Sorry, I didn't get your point here.

Do you mean unbind() could hold group mutex before calling this helper?
The group mutex is only available in iommu.c. The unbind() has no means
to hold this lock. Or, I missed anything?

I wasn't clear, it's iommu_detach_device_pasid() that holds the
group->mutex:

iommu_sva_unbind_device() |
iommu_detach_device_pasid() |
mutex_lock(&group->mutex) |
domain->ops->detach_dev_pasid() | iopf_handle_group()
iopf_queue_flush_dev() | iommu_get_domain_for_dev_pasid()
... wait for IOPF work | mutex_lock(&group->mutex)
| ... deadlock

Ah! Yes. Thank you for the clarification.


Thanks,
Jean


Best regards,
baolu


If we make this function private to IOPF, then we can get rid of this
mutex_lock(). It's OK because:

* xarray protects its internal state with RCU, so we can call
xa_load() outside the lock.

* The domain obtained from xa_load is finalized. Its content is valid
because xarray stores the domain using rcu_assign_pointer(), which has a
release memory barrier, which pairs with data dependencies in IOPF
(domain->sva_ioas etc).

We'll need to be careful about this when allowing other users to install
a fault handler. Should be fine as long as the handler and data are
installed before the domain is added to pasid_array.

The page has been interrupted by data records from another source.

(** Rebalancing when R is the left successor of P; Q is its brother. *)

(** Q is red: rotate P left. *)
Definition rotate_red_left {R} (st : tstate) (pp : slot) (p q : Z) : flow R tstate :=
  let! st := set_red st q false in
  let! st := set_red st p true in
  let! v := get_slot st (LeftOf q) in
  let! st := set_slot st (RightOf p) v in
  let! st := set_slot st (LeftOf q) p in
  set_slot st pp q.

(** Q's left successor goes to the top. *)
Definition lift_left {R} (st : tstate) (pp : slot) (p q : Z) : flow R tstate :=
  let! q2 := get_slot st (LeftOf q) in
  let! n := get_node st p in
  let! st := set_red st q2 (red n) in
  let! v := get_slot st (LeftOf q2) in
  let! st := set_slot st (RightOf p) v in
  let! v := get_slot st (RightOf q2) in
  let! st := set_slot st (LeftOf q) v in
  let! st := set_slot st (RightOf q2) q in
  let! st := set_slot st (LeftOf q2) p in
  let! st := set_slot st pp q2 in
  set_red st p false.

(** Q goes to the top. *)
Definition rotate_left {R} (st : tstate) (pp : slot) (p q : Z) : flow R tstate :=
  let! n := get_node st p in
  let! st := set_red st q (red n) in
  let! st := set_red st p false in
  let! v := get_slot st (RightOf q) in
  let! st := set_red st v false in
  let! v := get_slot st (LeftOf q) in
  let! st := set_slot st (RightOf p) v in
  let! st := set_slot st (LeftOf q) p in
  set_slot st pp q.

(** Neither of two slots points to a red node. *)
Definition both_black {R} (st : tstate) (s1 s2 : slot) : flow R bool :=
  let! v := get_slot st s1 in
  let! b := is_red st v in
  if b then Next false else
  let! v := get_slot st s2 in
  let! b := is_red st v in
  Next (negb b).

(** Q is black. *)
Definition repair_left {R} (st : tstate) (pp : slot) (p q : Z) (stk : stack) : flow R (tstate * Z * stack) :=
  let! b := both_black st (LeftOf q) (RightOf q) in
  if b then
    let! st := set_red st q true in
    Next (st, p, stk)
  else
    let! v := get_slot st (RightOf q) in
    let! b := is_red st v in
    let! st := if negb b then lift_left st pp p q else rotate_left st pp p q in
    Next (st, NULL, keep_first stk).

Definition rebalance_left {R} (st : tstate) (pp : slot) (p : Z) (stk : stack) : flow R (tstate * Z * stack) :=
  let! q := get_slot st (RightOf p) in
  let! n := get_node st q in
  let! '(st, stk, pp, q) :=
    if red n then
      let! st := rotate_red_left st pp p q in
      let! stk := push stk (LeftOf q) in
      let! q' := get_slot st (RightOf p) in
      Next (st, stk, LeftOf q, q')
    else Next (st, stk, pp, q) in
  repair_left st pp p q stk.

(** The same with left and right exchanged. *)
Definition rotate_red_right {R} (st : tstate) (pp : slot) (p q : Z) : flow R tstate :=
  let! st := set_red st q false in
  let! st := set_red st p true in
  let! v := get_slot st (RightOf q) in
  let! st := set_slot st (LeftOf p) v in
  let! st := set_slot st (RightOf q) p in
  set_slot st pp q.

Definition lift_right {R} (st : tstate) (pp : slot) (p q : Z) : flow R tstate :=
  let! q2 := get_slot st (RightOf q) in
  let! n := get_node st p in
  let! st := set_red st q2 (red n) in
  let! v := get_slot st (RightOf q2) in
  let! st := set_slot st (LeftOf p) v in
  let! v := get_slot st (LeftOf q2) in
  let! st := set_slot st (RightOf q) v in
  let! st := set_slot st (LeftOf q2) q in
  let! st := set_slot st (RightOf q2) p in
  let! st := set_slot st pp q2 in
  set_red st p false.

Definition rotate_right {R} (st : tstate) (pp : slot) (p q : Z) : flow R tstate :=
  let! n := get_node st p in
  let! st := set_red st q (red n) in
  let! st := set_red st p false in
  let! v := get_slot st (LeftOf q) in
  let! st := set_red st v false in
  let! v := get_slot st (RightOf q) in
  let! st := set_slot st (LeftOf p) v in
  let! st := set_slot st (RightOf q) p in
  set_slot st pp q.

Definition repair_right {R} (st : tstate) (pp : slot) (p q : Z) (stk : stack) : flow R (tstate * Z * stack) :=
  let! b := both_black st (RightOf q) (LeftOf q) in
  if b then
    let! st := set_red st q true in
    Next (st, p, stk)
  else
    let! v := get_slot st (LeftOf q) in
    let! b := is_red st v in
    let! st := if negb b then lift_right st pp p q else rotate_right st pp p q in
    Next (st, NULL, keep_first stk).

Definition rebalance_right {R} (st : tstate) (pp : slot) (p : Z) (stk : stack) : flow R (tstate * Z * stack) :=
  let! q := get_slot st (LeftOf p) in
  let! n := get_node st q in
  let! '(st, stk, pp, q) :=
    if red n then
      let! st := rotate_red_right st pp p q in
      let! stk := push stk (RightOf q) in
      let! q' := get_slot st (LeftOf p) in
      Next (st, stk, RightOf q, q')
    else Next (st, stk, pp, q) in
  repair_right st pp p q stk.

(** The loop that makes up for the black node that is gone above [r]. *)
Fixpoint rebalance {R} (fuel : nat) (st : tstate) (r : Z) (stk : stack) : flow R (tstate * Z) :=
  match fuel with
  | O => NoFuel
  | S fuel =>
      match slots stk with
      | [] => Next (st, r)
      | pp :: _ =>
          let! b := is_red st r in
          if b then Next (st, r) else
          let! p := get_slot st pp in
          let! l := get_slot st (LeftOf p) in
          let! '(st, r, stk) := if r =? l then rebalance_left st pp p stk else rebalance_right st pp p stk in
          rebalance fuel st r (pop stk)
      end
  end.

(** The node that goes, with its parents: the one found, or its successor. *)
Definition choose_unchained {R} (fuel : nat) (st : tstate) (rootp : slot) (stk : stack) : flow R (Z * stack) :=
  let! root := get_slot st rootp in
  let! r := get_slot st (RightOf root) in
  let! q := get_slot st (LeftOf root) in
  if (q =? NULL) || (r =? NULL) then Next (root, stk)
  else
    let! '(up, stk) := tdelete_successor fuel st rootp (RightOf root) stk in
    let! u := get_slot st up in
    Next (u, stk).

(** [r] is chained into the parent of [unchained]. *)
Definition unchain {R} (st : tstate) (rootp : slot) (unchained r : Z) (stk : stack) : flow R tstate :=
  match slots stk with
  | [] => set_slot st rootp r
  | top :: _ =>
      let! q := get_slot st top in
      let! v := get_slot st (RightOf q) in
      if unchained =? v then set_slot st (RightOf q) r else set_slot st (LeftOf q) r
  end.

(** [free (p)] *)
Definition free_node (st : tstate) (p : Z) : tstate := TState (root st) (delete p (nodes st)).

(** The node in the slot [rootp] is deleted. *)
Definition tdelete_found {R} (fuel : nat) (st : tstate) (rootp : slot) (retval : Z) (stk : stack) : flow R (Z * tstate) :=
  let! root := get_slot st rootp in
  let! '(unchained, stk) := choose_unchained fuel st rootp stk in
  let! l := get_slot st (LeftOf unchained) in
  let! r := if l =? NULL then get_slot st (RightOf unchained) else Next l in
  let! st := unchain st rootp unchained r stk in
  let! st := if unchained =? root then Next st else let! n := get_node st unchained in set_key st root (key n) in
  let! n := get_node st unchained in
  let! st :=
    if red n then Next st
    else
      let! '(st, r) := rebalance fuel st r stk in
      if r =? NULL then Next st else set_red st r false in
  Next (retval, free_node st unchained).

(** tdelete with room for [size] slots on the stack to begin with. *)
Definition tdelete_with {R} (size fuel : nat) (st : tstate) (k : Z) (vrootp : option slot) : flow R (Z * tstate) :=
  match vrootp with
  | None => Next (NULL, st)
  | Some rootp =>
      let! p := get_slot st rootp in
      if p =? NULL then Next (NULL, st) else
      let! found := tdelete_search fuel st k rootp p (Stack [] size) in
      match found with
      | None => Next (NULL, st)
      | Some (rootp, retval, stk) =>
          tdelete_found fuel st rootp retval stk
      end
  end.

Definition tdelete {R} : nat -> tstate -> Z -> option slot -> flow R (Z * tstate) := tdelete_with 40.
End Tsearch.

(** ** Walking through a tree *)

(** [VISIT] of search.h *)
Inductive VISIT := preorder | postorder | endorder | leaf.

(** The calls of the action, in their order: the node, the visit and the level. *)
Fixpoint trecurse {R} (fuel : nat) (st : tstate) (root level : Z) : flow R (list (Z * VISIT * Z)) :=
  match fuel with
  | O => NoFuel
  | S fuel =>
      let! n := get_node st root in
      if (left n =? NULL) && (right n =? NULL) then Next [(root, leaf, level)]
      else
        let! ls := if left n =? NULL then Next [] else trecurse fuel st (left n) (level + 1) in
        let! rs := if right n =? NULL then Next [] else trecurse fuel st (right n) (level + 1) in
        Next ((root, preorder, level) :: ls ++ (root, postorder, level) :: rs ++ [(root, endorder, level)])
  end.

(** [action] says that an action was given. *)
Definition twalk {R} (fuel : nat) (st : tstate) (vroot : Z) (action : bool) : flow R (list (Z * VISIT * Z)) :=
  if negb (vroot =? NULL) && action then trecurse fuel st vroot 0 else Next [].

(** The keys given to [freefct], in their order, and the nodes that are left. *)
Fixpoint tdestroy_recurse {R} (fuel : nat) (st : tstate) (root : Z) : flow R (list Z * tstate) :=
  match fuel with
  | O => NoFuel
  | S fuel =>
      let! n := get_node st root in
      let! '(ls, st) := if left n =? NULL then Next ([], st) else tdestroy_recurse fuel st (left n) in
      let! n := get_node st root in
      let! '(rs, st) := if right n =? NULL then Next ([], st) else tdestroy_recurse fuel st (right n) in
      let! n := get_node st root in
      Next (ls ++ rs ++ [key n], free_node st root)
  end.

Definition tdestroy {R} (fuel : nat) (st : tstate) (vroot : Z) : flow R (list Z * tstate) :=
  if vroot =? NULL then Next ([], st) else tdestroy_recurse fuel st vroot.

(** ** The checks of the debugging version *)

(** [p && !p->red] *)
Definition is_black {R} (st : tstate) (p : Z) : flow R bool :=
  if p =? NULL then Next false else let! n := get_node st p in Next (negb (red n)).

(** [false] when an assertion fails. *)
Fixpoint check_tree_recurse {R} (fuel : nat) (st : tstate) (p d_sofar d_total : Z) : flow R bool :=
  if p =? NULL then Next (d_sofar =? d_total) else
  match fuel with
  | O => NoFuel
  | S fuel =>
      let! n := get_node st p in
      let! b := is_black st (left n) in
      let! ok := check_tree_recurse fuel st (left n) (d_sofar + Z.b2z b) d_total in
      if negb ok then Next false else
      let! b := is_black st (right n) in
      let! ok := check_tree_recurse fuel st (right n) (d_sofar + Z.b2z b) d_total in
      if negb ok then Next false else
      let! lred := is_red st (left n) in
      if lred && red n then Next false else
      let! rred := is_red st (right n) in
      Next (negb (rred && red n))
  end.

(** The black nodes on the way to the left. *)
Fixpoint check_count {R} (fuel : nat) (st : tstate) (p cnt : Z) : flow R Z :=
  if p =? NULL then Next cnt else
  match fuel with
  | O => NoFuel
  | S fuel =>
      let! n := get_node st p in
      check_count fuel st (left n) (cnt + Z.b2z (negb (red n)))
  end.

Definition check_tree {R} (fuel : nat) (st : tstate) (root : Z) : flow R (bool * tstate) :=
  if root =? NULL then Next (true, st) else
  let! st := set_red st root false in
  let! n := get_node st root in
  let! cnt := check_count fuel st (left n) 0 in
  let! ok := check_tree_recurse fuel st root 0 cnt in
  Next (ok, st).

* We know the domain is valid the whole time IOPF is using it, because
unbind() waits for pending faults.

We just need a comment explaining the last point, something like:

/*
* Safe to fetch outside the group mutex because:
* - xarray protects its internal state with RCU
* - the domain obtained is either NULL or fully formed
* - the IOPF work is the only caller and is flushed before the
* domain is freed.
*/

Agreed. The mutex is needed only when domain could possibly be freed
before unbind(). In that case, we need this mutex and get a reference
from the domain. As we have dropped the domain user reference, this lock
is unnecessary.


Thanks,
Jean

+ domain = xa_load(&group->pasid_array, pasid);
+ mutex_unlock(&group->mutex);
+ iommu_group_put(group);
+
+ return domain;
+}


Best regards,
baolu